Data entries

# # # # #

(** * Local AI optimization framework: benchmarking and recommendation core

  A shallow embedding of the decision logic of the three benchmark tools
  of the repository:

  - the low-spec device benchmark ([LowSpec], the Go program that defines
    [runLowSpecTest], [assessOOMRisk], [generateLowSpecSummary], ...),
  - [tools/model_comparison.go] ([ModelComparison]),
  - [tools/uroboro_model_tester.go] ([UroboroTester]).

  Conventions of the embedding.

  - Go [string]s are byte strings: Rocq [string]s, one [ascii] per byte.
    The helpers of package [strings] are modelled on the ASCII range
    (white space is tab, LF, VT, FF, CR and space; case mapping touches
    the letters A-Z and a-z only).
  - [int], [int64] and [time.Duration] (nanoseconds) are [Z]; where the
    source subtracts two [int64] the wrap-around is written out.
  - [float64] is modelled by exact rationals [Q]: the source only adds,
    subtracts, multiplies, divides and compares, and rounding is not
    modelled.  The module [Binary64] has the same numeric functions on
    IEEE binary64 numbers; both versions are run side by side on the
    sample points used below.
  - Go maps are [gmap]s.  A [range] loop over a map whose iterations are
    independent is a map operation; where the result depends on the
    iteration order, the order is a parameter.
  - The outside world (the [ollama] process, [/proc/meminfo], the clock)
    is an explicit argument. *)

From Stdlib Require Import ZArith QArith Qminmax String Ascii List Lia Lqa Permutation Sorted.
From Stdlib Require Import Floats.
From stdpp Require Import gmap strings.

# # # # #

PROBLEM REQUIREMENTS
Copy all lines above where "source" is present.

TASK OUTPUT
    source subtracts two [int64] the wrap-around is written out.
  - [float64] is modelled by exact rationals [Q]: the source only adds,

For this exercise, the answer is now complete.